[Problem requirements] Search term "length": copy each line of the data containing it.

────────────────

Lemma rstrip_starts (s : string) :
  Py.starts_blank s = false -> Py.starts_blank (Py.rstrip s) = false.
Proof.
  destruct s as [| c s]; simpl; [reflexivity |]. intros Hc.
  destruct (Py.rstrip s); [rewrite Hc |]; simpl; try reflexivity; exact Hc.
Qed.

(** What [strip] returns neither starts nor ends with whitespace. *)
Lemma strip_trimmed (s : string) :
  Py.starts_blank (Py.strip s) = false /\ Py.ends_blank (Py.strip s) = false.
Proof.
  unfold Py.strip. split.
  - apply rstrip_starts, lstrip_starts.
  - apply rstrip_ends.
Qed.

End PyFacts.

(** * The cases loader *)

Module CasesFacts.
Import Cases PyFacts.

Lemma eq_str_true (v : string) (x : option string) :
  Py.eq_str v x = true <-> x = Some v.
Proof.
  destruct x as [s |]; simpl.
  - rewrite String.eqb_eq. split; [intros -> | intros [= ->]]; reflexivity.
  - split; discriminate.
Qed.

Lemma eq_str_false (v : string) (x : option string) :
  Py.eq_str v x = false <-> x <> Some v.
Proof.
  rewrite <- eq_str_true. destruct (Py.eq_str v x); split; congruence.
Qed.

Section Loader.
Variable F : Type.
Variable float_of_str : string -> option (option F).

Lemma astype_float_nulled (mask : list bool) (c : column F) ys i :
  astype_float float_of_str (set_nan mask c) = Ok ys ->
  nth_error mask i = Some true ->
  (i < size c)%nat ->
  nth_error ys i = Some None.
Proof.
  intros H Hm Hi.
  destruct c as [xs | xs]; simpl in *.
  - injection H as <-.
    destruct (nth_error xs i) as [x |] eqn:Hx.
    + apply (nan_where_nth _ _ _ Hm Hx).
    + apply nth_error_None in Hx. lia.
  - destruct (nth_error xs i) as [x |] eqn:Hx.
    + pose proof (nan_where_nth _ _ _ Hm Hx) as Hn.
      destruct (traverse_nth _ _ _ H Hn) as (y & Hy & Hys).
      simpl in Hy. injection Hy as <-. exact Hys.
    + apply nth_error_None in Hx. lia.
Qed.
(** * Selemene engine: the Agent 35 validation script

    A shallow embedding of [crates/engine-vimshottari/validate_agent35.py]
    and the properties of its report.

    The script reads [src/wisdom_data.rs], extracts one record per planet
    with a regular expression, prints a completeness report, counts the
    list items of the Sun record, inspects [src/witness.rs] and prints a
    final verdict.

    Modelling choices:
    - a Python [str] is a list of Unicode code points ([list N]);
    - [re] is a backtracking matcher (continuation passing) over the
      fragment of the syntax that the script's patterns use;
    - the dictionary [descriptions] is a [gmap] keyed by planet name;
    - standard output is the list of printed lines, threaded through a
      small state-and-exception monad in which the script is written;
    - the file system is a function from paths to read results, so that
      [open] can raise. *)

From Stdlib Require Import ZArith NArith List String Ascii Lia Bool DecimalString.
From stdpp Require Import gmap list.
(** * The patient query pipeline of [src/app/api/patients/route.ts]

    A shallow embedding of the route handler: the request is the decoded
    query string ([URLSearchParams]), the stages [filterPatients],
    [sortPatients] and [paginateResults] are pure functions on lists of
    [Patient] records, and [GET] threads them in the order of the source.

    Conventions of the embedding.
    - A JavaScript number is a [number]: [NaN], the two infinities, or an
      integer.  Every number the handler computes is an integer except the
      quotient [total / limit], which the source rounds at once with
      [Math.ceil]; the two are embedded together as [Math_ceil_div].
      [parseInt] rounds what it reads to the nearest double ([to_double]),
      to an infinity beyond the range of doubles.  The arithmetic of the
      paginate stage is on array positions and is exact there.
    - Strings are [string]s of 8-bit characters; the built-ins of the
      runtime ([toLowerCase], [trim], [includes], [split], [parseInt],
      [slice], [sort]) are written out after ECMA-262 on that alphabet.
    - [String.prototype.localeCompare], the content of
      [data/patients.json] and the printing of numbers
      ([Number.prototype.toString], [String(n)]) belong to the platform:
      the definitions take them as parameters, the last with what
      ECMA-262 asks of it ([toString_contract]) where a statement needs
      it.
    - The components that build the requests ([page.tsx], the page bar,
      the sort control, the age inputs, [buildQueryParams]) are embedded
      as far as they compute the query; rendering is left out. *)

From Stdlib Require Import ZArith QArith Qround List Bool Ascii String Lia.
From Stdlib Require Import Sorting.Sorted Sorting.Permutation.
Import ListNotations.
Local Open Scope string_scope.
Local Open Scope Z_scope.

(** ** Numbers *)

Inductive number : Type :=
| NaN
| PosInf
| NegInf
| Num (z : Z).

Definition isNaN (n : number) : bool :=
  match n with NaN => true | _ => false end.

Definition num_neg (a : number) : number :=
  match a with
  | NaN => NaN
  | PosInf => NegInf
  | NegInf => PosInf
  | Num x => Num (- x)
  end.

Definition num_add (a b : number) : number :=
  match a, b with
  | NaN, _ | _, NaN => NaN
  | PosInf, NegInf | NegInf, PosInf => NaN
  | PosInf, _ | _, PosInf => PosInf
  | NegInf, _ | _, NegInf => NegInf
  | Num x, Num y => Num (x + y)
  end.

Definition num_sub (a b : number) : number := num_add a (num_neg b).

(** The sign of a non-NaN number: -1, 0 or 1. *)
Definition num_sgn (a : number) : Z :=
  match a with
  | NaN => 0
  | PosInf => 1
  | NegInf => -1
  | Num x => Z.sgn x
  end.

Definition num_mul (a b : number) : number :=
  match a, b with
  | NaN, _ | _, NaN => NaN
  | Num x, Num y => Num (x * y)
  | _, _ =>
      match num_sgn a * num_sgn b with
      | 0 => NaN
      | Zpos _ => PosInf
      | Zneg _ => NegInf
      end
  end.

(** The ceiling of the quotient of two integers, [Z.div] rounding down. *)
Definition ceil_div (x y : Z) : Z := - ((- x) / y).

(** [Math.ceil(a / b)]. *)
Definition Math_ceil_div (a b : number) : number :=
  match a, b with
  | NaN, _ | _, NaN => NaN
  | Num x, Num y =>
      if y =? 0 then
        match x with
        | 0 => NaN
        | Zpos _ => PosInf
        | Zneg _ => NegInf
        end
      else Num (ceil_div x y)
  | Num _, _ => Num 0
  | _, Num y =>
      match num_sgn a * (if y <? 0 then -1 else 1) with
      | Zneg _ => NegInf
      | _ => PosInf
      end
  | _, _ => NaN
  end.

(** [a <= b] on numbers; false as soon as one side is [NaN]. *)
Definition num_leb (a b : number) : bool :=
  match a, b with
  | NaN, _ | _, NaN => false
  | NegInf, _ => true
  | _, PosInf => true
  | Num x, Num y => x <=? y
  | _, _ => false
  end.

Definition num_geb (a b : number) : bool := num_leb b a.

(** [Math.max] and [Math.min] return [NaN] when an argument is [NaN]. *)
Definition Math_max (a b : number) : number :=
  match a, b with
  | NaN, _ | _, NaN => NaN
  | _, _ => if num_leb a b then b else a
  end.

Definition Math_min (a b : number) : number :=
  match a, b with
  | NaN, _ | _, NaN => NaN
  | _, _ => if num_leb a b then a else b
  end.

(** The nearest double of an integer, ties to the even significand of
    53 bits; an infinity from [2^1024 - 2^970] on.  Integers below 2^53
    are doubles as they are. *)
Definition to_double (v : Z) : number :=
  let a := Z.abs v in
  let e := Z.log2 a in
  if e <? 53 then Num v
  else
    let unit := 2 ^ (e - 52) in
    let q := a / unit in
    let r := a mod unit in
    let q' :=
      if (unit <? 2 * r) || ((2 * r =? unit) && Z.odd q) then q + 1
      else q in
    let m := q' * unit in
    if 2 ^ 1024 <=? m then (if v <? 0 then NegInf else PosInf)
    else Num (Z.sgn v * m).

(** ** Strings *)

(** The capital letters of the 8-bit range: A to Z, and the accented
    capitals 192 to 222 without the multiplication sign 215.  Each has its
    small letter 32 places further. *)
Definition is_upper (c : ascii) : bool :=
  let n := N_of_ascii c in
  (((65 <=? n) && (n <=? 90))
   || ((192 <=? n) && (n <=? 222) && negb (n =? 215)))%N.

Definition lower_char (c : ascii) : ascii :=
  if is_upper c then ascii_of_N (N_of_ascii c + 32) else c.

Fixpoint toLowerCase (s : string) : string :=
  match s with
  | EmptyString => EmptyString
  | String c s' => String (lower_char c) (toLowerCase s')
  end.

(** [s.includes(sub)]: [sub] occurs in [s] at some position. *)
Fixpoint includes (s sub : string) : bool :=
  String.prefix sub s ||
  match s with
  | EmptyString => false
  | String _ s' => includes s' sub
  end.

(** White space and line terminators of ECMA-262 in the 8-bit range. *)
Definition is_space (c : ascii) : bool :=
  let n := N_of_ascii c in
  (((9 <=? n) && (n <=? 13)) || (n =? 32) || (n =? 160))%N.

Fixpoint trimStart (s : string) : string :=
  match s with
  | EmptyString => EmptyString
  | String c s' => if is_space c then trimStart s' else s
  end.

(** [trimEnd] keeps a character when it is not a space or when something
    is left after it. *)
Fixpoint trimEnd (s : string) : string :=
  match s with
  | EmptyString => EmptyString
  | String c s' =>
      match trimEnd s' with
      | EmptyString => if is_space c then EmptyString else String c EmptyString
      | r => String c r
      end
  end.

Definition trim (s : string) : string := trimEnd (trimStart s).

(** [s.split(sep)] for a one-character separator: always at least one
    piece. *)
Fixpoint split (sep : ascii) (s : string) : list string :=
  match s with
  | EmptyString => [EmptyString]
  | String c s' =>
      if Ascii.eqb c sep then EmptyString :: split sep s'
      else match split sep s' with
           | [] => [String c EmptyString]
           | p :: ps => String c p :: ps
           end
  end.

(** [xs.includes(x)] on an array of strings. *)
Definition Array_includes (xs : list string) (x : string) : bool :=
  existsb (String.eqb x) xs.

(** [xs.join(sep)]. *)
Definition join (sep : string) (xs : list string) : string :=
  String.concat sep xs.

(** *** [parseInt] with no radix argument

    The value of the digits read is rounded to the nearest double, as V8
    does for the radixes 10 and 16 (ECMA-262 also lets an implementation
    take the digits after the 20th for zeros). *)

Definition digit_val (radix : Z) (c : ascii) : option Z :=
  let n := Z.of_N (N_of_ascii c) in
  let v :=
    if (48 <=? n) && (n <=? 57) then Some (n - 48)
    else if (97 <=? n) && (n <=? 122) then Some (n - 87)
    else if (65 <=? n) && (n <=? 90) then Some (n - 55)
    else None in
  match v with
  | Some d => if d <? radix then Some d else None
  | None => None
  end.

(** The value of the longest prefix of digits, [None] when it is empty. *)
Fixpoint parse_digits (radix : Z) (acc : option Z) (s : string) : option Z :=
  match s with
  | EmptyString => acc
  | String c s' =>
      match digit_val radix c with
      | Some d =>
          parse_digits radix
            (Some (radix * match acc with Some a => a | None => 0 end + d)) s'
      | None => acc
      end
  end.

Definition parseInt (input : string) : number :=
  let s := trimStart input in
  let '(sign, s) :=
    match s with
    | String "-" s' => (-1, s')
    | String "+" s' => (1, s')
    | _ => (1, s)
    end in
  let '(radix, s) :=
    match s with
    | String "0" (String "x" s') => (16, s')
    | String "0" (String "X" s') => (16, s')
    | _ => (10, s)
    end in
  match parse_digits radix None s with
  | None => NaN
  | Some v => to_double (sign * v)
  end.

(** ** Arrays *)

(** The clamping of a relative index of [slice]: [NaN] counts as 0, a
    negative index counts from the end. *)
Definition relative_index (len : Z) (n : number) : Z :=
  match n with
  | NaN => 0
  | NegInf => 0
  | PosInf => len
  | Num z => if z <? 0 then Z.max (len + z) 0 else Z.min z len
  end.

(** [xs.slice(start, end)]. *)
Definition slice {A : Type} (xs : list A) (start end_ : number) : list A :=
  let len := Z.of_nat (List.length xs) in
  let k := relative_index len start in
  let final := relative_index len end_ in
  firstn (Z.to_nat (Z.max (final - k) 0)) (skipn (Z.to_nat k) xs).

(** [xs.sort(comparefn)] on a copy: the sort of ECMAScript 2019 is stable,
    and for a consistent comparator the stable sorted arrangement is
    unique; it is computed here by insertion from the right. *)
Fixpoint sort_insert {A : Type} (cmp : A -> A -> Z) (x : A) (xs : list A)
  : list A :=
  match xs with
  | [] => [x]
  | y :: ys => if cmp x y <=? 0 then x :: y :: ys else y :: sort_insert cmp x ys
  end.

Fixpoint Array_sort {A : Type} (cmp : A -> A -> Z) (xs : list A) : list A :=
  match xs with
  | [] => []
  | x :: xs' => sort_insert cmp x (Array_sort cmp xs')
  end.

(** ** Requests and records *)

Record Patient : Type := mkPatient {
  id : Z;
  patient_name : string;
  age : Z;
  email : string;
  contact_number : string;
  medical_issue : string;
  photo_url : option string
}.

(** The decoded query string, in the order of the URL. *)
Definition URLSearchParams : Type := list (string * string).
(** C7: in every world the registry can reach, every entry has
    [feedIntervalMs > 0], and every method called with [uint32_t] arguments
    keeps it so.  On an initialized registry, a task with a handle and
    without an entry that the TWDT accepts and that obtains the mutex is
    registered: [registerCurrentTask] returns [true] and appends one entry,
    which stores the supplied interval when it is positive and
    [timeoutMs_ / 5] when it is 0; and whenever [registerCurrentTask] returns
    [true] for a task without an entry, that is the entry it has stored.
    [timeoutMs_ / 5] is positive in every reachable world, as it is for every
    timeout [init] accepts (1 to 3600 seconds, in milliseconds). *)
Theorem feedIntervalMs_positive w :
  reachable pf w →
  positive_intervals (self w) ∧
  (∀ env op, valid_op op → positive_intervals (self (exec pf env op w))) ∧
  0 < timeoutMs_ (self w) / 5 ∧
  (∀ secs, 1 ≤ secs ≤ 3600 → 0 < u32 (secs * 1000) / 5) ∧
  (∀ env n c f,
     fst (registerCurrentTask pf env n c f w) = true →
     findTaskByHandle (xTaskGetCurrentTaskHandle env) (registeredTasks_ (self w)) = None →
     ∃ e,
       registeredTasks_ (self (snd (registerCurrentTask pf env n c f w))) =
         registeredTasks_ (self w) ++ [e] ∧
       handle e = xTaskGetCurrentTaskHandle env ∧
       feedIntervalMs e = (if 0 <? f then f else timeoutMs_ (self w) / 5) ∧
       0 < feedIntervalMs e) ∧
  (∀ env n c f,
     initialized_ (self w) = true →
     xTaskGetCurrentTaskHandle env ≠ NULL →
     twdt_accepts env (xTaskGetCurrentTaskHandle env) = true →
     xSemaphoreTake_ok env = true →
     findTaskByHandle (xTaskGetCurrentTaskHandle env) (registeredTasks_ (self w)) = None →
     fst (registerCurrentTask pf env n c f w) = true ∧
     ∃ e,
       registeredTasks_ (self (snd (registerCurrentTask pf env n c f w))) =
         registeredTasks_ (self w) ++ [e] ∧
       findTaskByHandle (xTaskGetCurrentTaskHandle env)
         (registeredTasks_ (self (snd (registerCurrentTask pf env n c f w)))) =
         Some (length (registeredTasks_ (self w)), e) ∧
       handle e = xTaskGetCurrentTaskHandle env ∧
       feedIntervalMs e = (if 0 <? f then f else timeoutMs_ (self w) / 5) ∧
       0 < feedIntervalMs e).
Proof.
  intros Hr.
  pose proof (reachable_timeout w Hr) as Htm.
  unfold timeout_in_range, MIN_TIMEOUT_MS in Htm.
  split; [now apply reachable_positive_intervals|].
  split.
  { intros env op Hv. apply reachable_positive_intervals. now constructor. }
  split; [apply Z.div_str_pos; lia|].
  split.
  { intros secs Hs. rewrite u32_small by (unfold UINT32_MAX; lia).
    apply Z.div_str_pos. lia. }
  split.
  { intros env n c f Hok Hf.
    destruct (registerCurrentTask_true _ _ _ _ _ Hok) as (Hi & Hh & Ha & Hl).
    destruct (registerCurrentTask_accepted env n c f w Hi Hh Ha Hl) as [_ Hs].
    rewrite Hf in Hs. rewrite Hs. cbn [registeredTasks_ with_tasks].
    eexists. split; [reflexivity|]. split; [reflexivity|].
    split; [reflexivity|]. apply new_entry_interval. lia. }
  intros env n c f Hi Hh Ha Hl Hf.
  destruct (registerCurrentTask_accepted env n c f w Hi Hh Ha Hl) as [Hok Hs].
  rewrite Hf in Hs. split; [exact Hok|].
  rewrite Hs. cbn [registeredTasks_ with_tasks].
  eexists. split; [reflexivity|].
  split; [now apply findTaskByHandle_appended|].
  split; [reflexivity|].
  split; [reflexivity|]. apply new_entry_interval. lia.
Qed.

────────────────

[Expected answer]
  let len := Z.of_nat (List.length xs) in
         Some (length (registeredTasks_ (self w)), e) ∧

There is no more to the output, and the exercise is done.